The larger citywide agenda of Moses and city officials slowly became visible. They had heard about a map in David Rockefeller’s Lower Manhattan Development Office. “It showed all the redone things, combinations of highways and new real estate developments on both sides of Manhattan, all the way up the West Side. So I began to see that these were other facets of the very same fight, that somebody had a great vision of how New York was to be. We kept running into this vision, and it was a monstrous vision. You would see this piece of it and that piece of it, and it wasn’t paranoid to think that it was an overall plan that the public really didn’t know that much about. It was clear what a disaster it would portend for the Village and other neighborhoods.” A built Lower Manhattan Expressway would have relegated the city to neighborhood fragments scattered between and within the clover leafs. His only goal: efficiency for moving automotive traffic. Cities, he believed, should serve traffic. This does not make for a strong city.
It had not been long since
Death and Life
was published in 1961. She had finished it just before the West Village fight. “Thank God,” she said with a great sigh. “If I’d had to give that much time to the fight, I’d have had to drop the book. I finished it in January, went back to work at
Architectural Forum
, and in February the West Village fight began. The book was published in October 1961.”

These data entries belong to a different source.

(** X9: the cases of step D that give no number. If the inspector does not
    exist the score is [ANALYZER_MISSING], whether the decrypted log exists
    or not, and nothing is run; if only the log is missing it is
    [FILE_MISSING]; if the inspector fails or is not found when launched it
    is [ANALYSIS_FAILED]; if it exits with 0 and its output does not match
    the pattern it is [SCORE_NOT_FOUND]. *)
Theorem X9_analyze_cases sc out_dir log_path (w : W) :
  (path_exists (inspector_exe_path paths) w = Ok false ->
   step_analyze paths config cli_args K.OK sc out_dir log_path w
   = (Ok (CStr K.ANALYZER_MISSING), w))
  /\ (path_exists (inspector_exe_path paths) w = Ok true ->
      (path_exists log_path w = Ok false ->
       step_analyze paths config cli_args K.OK sc out_dir log_path w
       = (Ok (CStr K.FILE_MISSING), w))
      /\ (path_exists log_path w = Ok true ->
          forall named_args w',
            inspector_named_args paths config cli_args out_dir log_path
            = Ok named_args ->
            (run_executable (inspector_exe_path paths) [] named_args w
             = (Ok None, w') ->
             step_analyze paths config cli_args K.OK sc out_dir log_path w
             = (Ok (CStr K.ANALYSIS_FAILED), w'))
            /\ (forall r,
                  run_executable (inspector_exe_path paths) [] named_args w
                  = (Ok (Some r), w') ->
                  score_pattern_search (stdout r) = None ->
                  step_analyze paths config cli_args K.OK sc out_dir
                    log_path w = (Ok (CStr K.SCORE_NOT_FOUND), w')))).
Proof.
  unfold step_analyze. rewrite eqb_refl. munfold. split.
  - intros ->. reflexivity.
  - intros ->. cbn [negb]. split.
    + intros ->. reflexivity.
    + intros -> named_args w' ->. cbn [negb]. split.
      * intros ->. reflexivity.
      * intros r -> ->. reflexivity.
Qed.

(** X10: the status of a row the pipeline returns is one of ["OK"],
    [DIFFERENT], [FILE_MISSING], [CHECK_FAILED], [DECRYPT_FAILED] and
    [RESTORE_FAILED]; the initial [NOT_CHECKED] never gets into a row. *)
Theorem X10_status_values sd (w : W) row w' :
  process_student_submission paths config cli_args duplication_map sd w
  = (Ok row, w') ->
  status row ∈ final_statuses /\ status row <> K.NOT_CHECKED.
Proof.
  intros H.
  assert (Hin : status row ∈ final_statuses).
  { apply process_student_submission_inv in H as (l & loc & Hrun & ->).
    apply run_stages_inv in Hrun
      as (w0 & ok & w1 & ps & w2 & cr & w3 & sc & _ & _ & H2 & H3 & _ & ->).
    cbn. unfold final_status, final_statuses. cbn.
    apply step_restore_status in H2 as [-> | ->].
    - destruct ok; cbn [negb] in *.
      + rewrite eqb_refl. apply step_compare_open in H3.
        repeat (apply elem_of_cons in H3 as [-> | H3]);
          [..| by apply elem_of_nil in H3]; repeat constructor.
      + rewrite eqb_neq by discriminate. repeat constructor.
    - rewrite eqb_neq by discriminate. repeat constructor. }
  split; [exact Hin|]. intros Heq. rewrite Heq in Hin.
  unfold final_statuses in Hin.
  repeat (apply elem_of_cons in Hin as [Hin | Hin]; [discriminate|]).
  apply elem_of_nil in Hin. exact Hin.
Qed.

(** X11: in a row the pipeline returns, the score is [NOT_ANALYZED]
    exactly when the status is [DECRYPT_FAILED] or [RESTORE_FAILED]. *)
Theorem X11_not_analyzed_iff_failed sd (w : W) row w' :
  process_student_submission paths config cli_args duplication_map sd w
  = (Ok row, w') ->
  process_analysis_score row = CStr K.NOT_ANALYZED
  <-> status row = K.DECRYPT_FAILED \/ status row = K.RESTORE_FAILED.
Proof.
  intros H.
  apply process_student_submission_inv in H as (l & loc & Hrun & ->).
  apply run_stages_inv in Hrun
    as (w0 & ok & w1 & ps & w2 & cr & w3 & sc & _ & _ & H2 & H3 & H4 & ->).
  cbn. unfold final_status. cbn.
  assert (Hps : ps = K.OK \/ ps = K.DECRYPT_FAILED \/ ps = K.RESTORE_FAILED).
  { apply step_restore_status in H2 as [-> | ->]; [|auto].
    destruct ok; auto. }
  destruct Hps as [-> | Hfail].
  - rewrite eqb_refl. apply step_compare_open in H3.
    apply step_analyze_open in H4.
    split; [contradiction|].
    intros [-> | ->]; exfalso;
      repeat (apply elem_of_cons in H3 as [H3 | H3]; [discriminate|]);
      apply elem_of_nil in H3; exact H3.
  - assert (Hne : ps <> K.OK) by (destruct Hfail as [-> | ->]; discriminate).
    rewrite step_analyze_skip in H4 by exact Hne.
    injection H4 as <- _. rewrite eqb_neq by exact Hne.
    split; [intros _; exact Hfail | reflexivity].
Qed.

(** [relpaths] returns when [relpath] always does. *)
Lemma relpaths_returns ps start :
  (forall p s, exists r, relpath p s = Ok r) ->
  exists rs, relpaths ps start = Ok rs.
Proof.
  intros Hrel. induction ps as [|p ps [rs IH]]; cbn; [eauto|].
  destruct (Hrel p start) as [r ->]. rewrite IH. eauto.
Qed.

(** X12: the only exceptions that get out of an item's pipeline come from
    the runtime. If making a directory never fails, no existence check
    raises, [relpath] never raises, every command that is spawned runs and
    exits with its output decoded, and the conversions between [int] and
    [str] have no limit of digits, then the pipeline returns a row for
    every submission, from every world. *)
Theorem X12_pipeline_returns sd (w : W) :
  (forall p (w1 : W), exists w2, mkdir_exist_ok p w1 = (Ok tt, w2)) ->
  (forall p (w1 : W), exists found, path_exists p w1 = Ok found) ->
  (forall p start, exists r, relpath p start = Ok r) ->
  (forall command cwd encoding (w1 : W),
     exists code out err w2,
       spawn command cwd encoding w1 = (Exited code out err, w2)) ->
  int_max_str_digits = 0%nat ->
  exists row w',
    process_student_submission paths config cli_args duplication_map sd w
    = (Ok row, w').
Proof.
  intros Hmk Hex Hrel Hsp Hlim.
  assert (Hpoetry : forall p m a (w1 : W),
            exists b w2, run_poetry_project p m a w1 = (Ok b, w2)).
  { intros p m a w1. rewrite run_poetry_project_spawn.
    destruct (Hsp poetry_env_command (Some p) None w1)
      as (code & out & err & w2 & ->).
    destruct (code =? 0); [|eauto].
    destruct (Hex (venv_python_executable (Str.strip out)) w2)
      as [[|] ->]; [|eauto].
    destruct (Hsp (module_command (venv_python_executable (Str.strip out))
                     m a) (Some p) None w2)
      as (code2 & out2 & err2 & w3 & ->). eauto. }
  assert (HA : forall files (w1 : W),
            exists ok w2, decrypt_files paths files w1 = (Ok ok, w2)).
  { induction files as [|[i o] files IH]; intros w1; cbn [decrypt_files].
    - unfold ret. eauto.
    - unfold bind at 1, reads. destruct (Hex i w1) as [[|] ->];
        cbn [negb]; [|apply IH].
      unfold bind at 1, lift, decoder_args.
      destruct (relpaths_returns [i; private_key_path paths; o]
                  (decoder_project_path paths) Hrel) as [dargs ->].
      unfold bind.
      destruct (Hpoetry (decoder_project_path paths)
                  K.mission_decoder_main dargs w1) as (b & w2 & ->).
      destruct b; cbn [negb]; [apply IH | unfold ret; eauto]. }
  destruct (Hmk (student_output_dir_abs paths sd) w) as (w0 & H0).
  destruct (HA (files_to_decrypt paths config sd) w0) as (ok & w1 & H1).
  assert (HB : exists ps w2,
            step_restore paths (if negb ok then K.DECRYPT_FAILED else K.OK)
              (log_decrypted_path_abs paths config sd)
              (log_restored_path_abs paths config sd) w1 = (Ok ps, w2)).
  { unfold step_restore. destruct (Str.eqb _ K.OK); [|unfold ret; eauto].
    unfold bind at 1, reads.
    destruct (Hex (log_decrypted_path_abs paths config sd) w1)
      as [[|] ->]; cbn [negb]; [|unfold ret; eauto].
    unfold bind at 1, lift, restore_args.
    destruct (relpaths_returns [log_decrypted_path_abs paths config sd;
                                log_restored_path_abs paths config sd]
                (restore_project_path paths) Hrel) as [rargs ->].
    unfold bind.
    destruct (Hpoetry (restore_project_path paths) K.mission_restore_main
                rargs w1) as (b & w2 & ->).
    destruct b; cbn [negb]; unfold ret; eauto. }
  destruct HB as (ps & w2 & H2).
  assert (HC : exists cr w3,
            step_compare paths ps K.NOT_CHECKED
              (original_main_py_path config sd)
              (log_restored_path_abs paths config sd) w2 = (Ok cr, w3)).
  { unfold step_compare. destruct (Str.eqb ps K.OK); [|unfold ret; eauto].
    unfold bind at 1. rewrite or_else_not_exists.
    destruct (Hex (original_main_py_path config sd) w2) as [[|] ->];
      [|unfold ret; eauto].
    destruct (Hex (log_restored_path_abs paths config sd) w2) as [[|] ->];
      cbn [negb]; [|unfold ret; eauto].
    unfold bind. rewrite run_plain_python_script_spawn. cbn zeta.
    destruct (Hsp ([sys_executable; diff_script_path paths]
                     ++ [original_main_py_path config sd;
                         log_restored_path_abs paths config sd])
                None None w2) as (code & out & err & w3 & ->).
    destruct (code =? 0); [|unfold ret; eauto]. cbn.
    destruct (Str.contains _ _); unfold ret; eauto. }
  destruct HC as (cr & w3 & H3).
  assert (HD : exists sc w4,
            step_analyze paths config cli_args ps (CStr K.NOT_ANALYZED)
              (student_output_dir_abs paths sd)
              (log_decrypted_path_abs paths config sd) w3 = (Ok sc, w4)).
  { unfold step_analyze. destruct (Str.eqb ps K.OK); [|unfold ret; eauto].
    unfold bind at 1, reads.
    destruct (Hex (inspector_exe_path paths) w3) as [[|] ->]; cbn [negb];
      [|unfold ret; eauto].
    unfold bind at 1.
    destruct (Hex (log_decrypted_path_abs paths config sd) w3)
      as [[|] ->]; cbn [negb]; [|unfold ret; eauto].
    unfold bind at 1, lift, inspector_named_args, py_str. cbv zeta.
    destruct (Hrel (log_decrypted_path_abs paths config sd)
                (path_parent (inspector_exe_path paths))) as [r1 ->].
    rewrite Hlim. cbn [Nat.eqb negb andb].
    destruct (Hrel (joinpath (student_output_dir_abs paths sd)
                      (inspection_report_html (output_files config)))
                (path_parent (inspector_exe_path paths))) as [r2 ->].
    unfold bind. rewrite run_executable_spawn. cbn zeta.
    destruct (Hsp (executable_command (inspector_exe_path paths) []
                     [(K.logfile, r1);
                      (K.duration, Str.of_Z (duration cli_args));
                      (K.html_output, r2)])
                (Some (path_parent (inspector_exe_path paths)))
                (Some K.utf_8) w3) as (code & out & err & w4 & ->).
    destruct (code =? 0); [|unfold ret; eauto]. cbn.
    destruct (score_pattern_search out); [|unfold ret; eauto].
    unfold py_int. rewrite Hlim. cbn. unfold ret. eauto. }
  destruct HD as (sc & w4 & H4).
  pose proof (run_stages_intro paths config cli_args sd w w0 w1 w2 w3 w4
                ok ps cr sc H0 H1 H2 H3 H4) as Hrun.
  destruct (Hex (signature_decrypted_path_abs paths config sd) w4)
    as [found Hfound].
  destruct (process_student_submission_row paths config cli_args
              duplication_map sd w _ w4 found Hrun Hfound) as [loc Hrow].
  eauto.
Qed.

The conflict seemed right out of the pages of her book. She agreed. “It was even much worse than I had ever believed or dreamed when I was writing the book. I couldn’t believe there would’ve been this much stupidity about New York.”

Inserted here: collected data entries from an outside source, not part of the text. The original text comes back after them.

Lemma efficiency_score_range_witness :
  exists m,
    analyze_timestamps [utc 1 1 10 0 0] 1 = Ok (Analysis m) /\
    overall_score m == 0 /\
    verdict (overall_score m) = "   📈 ROOM FOR IMPROVEMENT"%string.
Proof.
  destruct (efficiency_score_range [utc 1 1 10 0 0] 1)
    as (m & Hm & _ & _ & Hshort).
  - discriminate.
  - apply comparable_cons. intros x [].
  - lia.
  - exists m. split; [exact Hm|].
    assert (E : Ok (Analysis m) = analyze_timestamps [utc 1 1 10 0 0] 1)
      by (symmetry; exact Hm).
    vm_compute in E. injection E as ->.
    destruct Hshort as (_ & _ & H0 & Hv); [vm_compute; discriminate|].
    split; [exact H0 | exact Hv].
Defined.

(** ** Parsing timestamps and reading lines *)

Local Open Scope string_scope.
Local Open Scope list_scope.
Local Open Scope Z_scope.

Lemma string_app_assoc (a b c : string) :
  ((a ++ b) ++ c = a ++ (b ++ c))%string.
Proof.
  induction a as [|x a IH]; simpl; [reflexivity | now rewrite IH].
Qed.

Lemma string_app_length (a b : string) :
  String.length (a ++ b) = (String.length a + String.length b)%nat.
Proof.
  induction a as [|x a IH]; simpl; [reflexivity | now rewrite IH].
Qed.

Lemma replace_app (c : ascii) (by_ s1 s2 : string) :
  replace c by_ (s1 ++ s2) = (replace c by_ s1 ++ replace c by_ s2)%string.
Proof.
  induction s1 as [|a s1 IH]; simpl; [reflexivity|].
  destruct (Ascii.eqb a c); rewrite IH;
    [now rewrite string_app_assoc | reflexivity].
Qed.

Section ScriptExtras.
Context {R : Runtime}.

(** Stated once, for the results below that rely on it. *)
Lemma parse_timestamp_spellings (before after : string) :
  parse_timestamp (JStr (before ++ "Z" ++ after)%string)
  = parse_timestamp (JStr (before ++ "+00:00" ++ after)%string) /\
  (forall v, (forall s, v <> JStr s) ->
             exists msg, parse_timestamp v = Raise (AttributeError msg)).
Proof.
  split.
  - unfold parse_timestamp. rewrite !replace_app. reflexivity.
  - intros v Hv. destruct v; simpl; eauto. exfalso. eapply Hv. reflexivity.
Qed.

(** A letter Z anywhere in the text is read as the offset [+00:00]: the
    two spellings reach the ISO parser as the same string and give the same
    result, whether a datetime or an exception.  A value that is not a
    string raises [AttributeError] without reaching the parser. *)
Theorem parse_timestamp_Z (before after : string) :
  parse_timestamp (JStr (before ++ "Z" ++ after)%string)
  = parse_timestamp (JStr (before ++ "+00:00" ++ after)%string) /\
  (forall v, (forall s, v <> JStr s) ->
             exists msg, parse_timestamp v = Raise (AttributeError msg)).
Proof. exact (parse_timestamp_spellings before after). Qed.

Lemma read_line_passed_over (start_dt end_dt : option datetime)
      (acc : list datetime * Z) (line : string) :
  passed_over line -> read_line start_dt end_dt acc line = Ok acc.
Proof.
  intros [[msg H]|(d & H & Hd)]; unfold read_line, try_line; destruct acc as [ts n];
    rewrite H; simpl; [reflexivity|]. now rewrite Hd.
Qed.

At Father La Mountain’s meeting, everybody said the expressway was inevitable. “All of our elected officials, because they knew how unpopular it was, were always going on record against it,” she remembered, “but were never doing a thing to stop it and were always preaching defeatism. Moses was the real promoter, joined by all the traffic and highway people, the Regional Plan Association, the Planning Commission. Mayor Wagner seemed to be for it, but with Wagner, a wonderful thing happened. We had a hearing, and we actually changed the mind, as far as one can tell, of the Board of Estimate.” The hearing was a day or two before Christmas, not an uncommon ploy to ensure poor public turnout. “Well, instead we neglected our Christmas. I even feel bitter about that to this day, that they stole one of my Christmases from me. Well, they didn’t really. We ended up with a great Christmas present.” The issue, she recalled, was probably the expropriation of the land, funds, and authorization for it. “It was one of the big steps,” she said. “Once that was okayed, it was the point of no return.”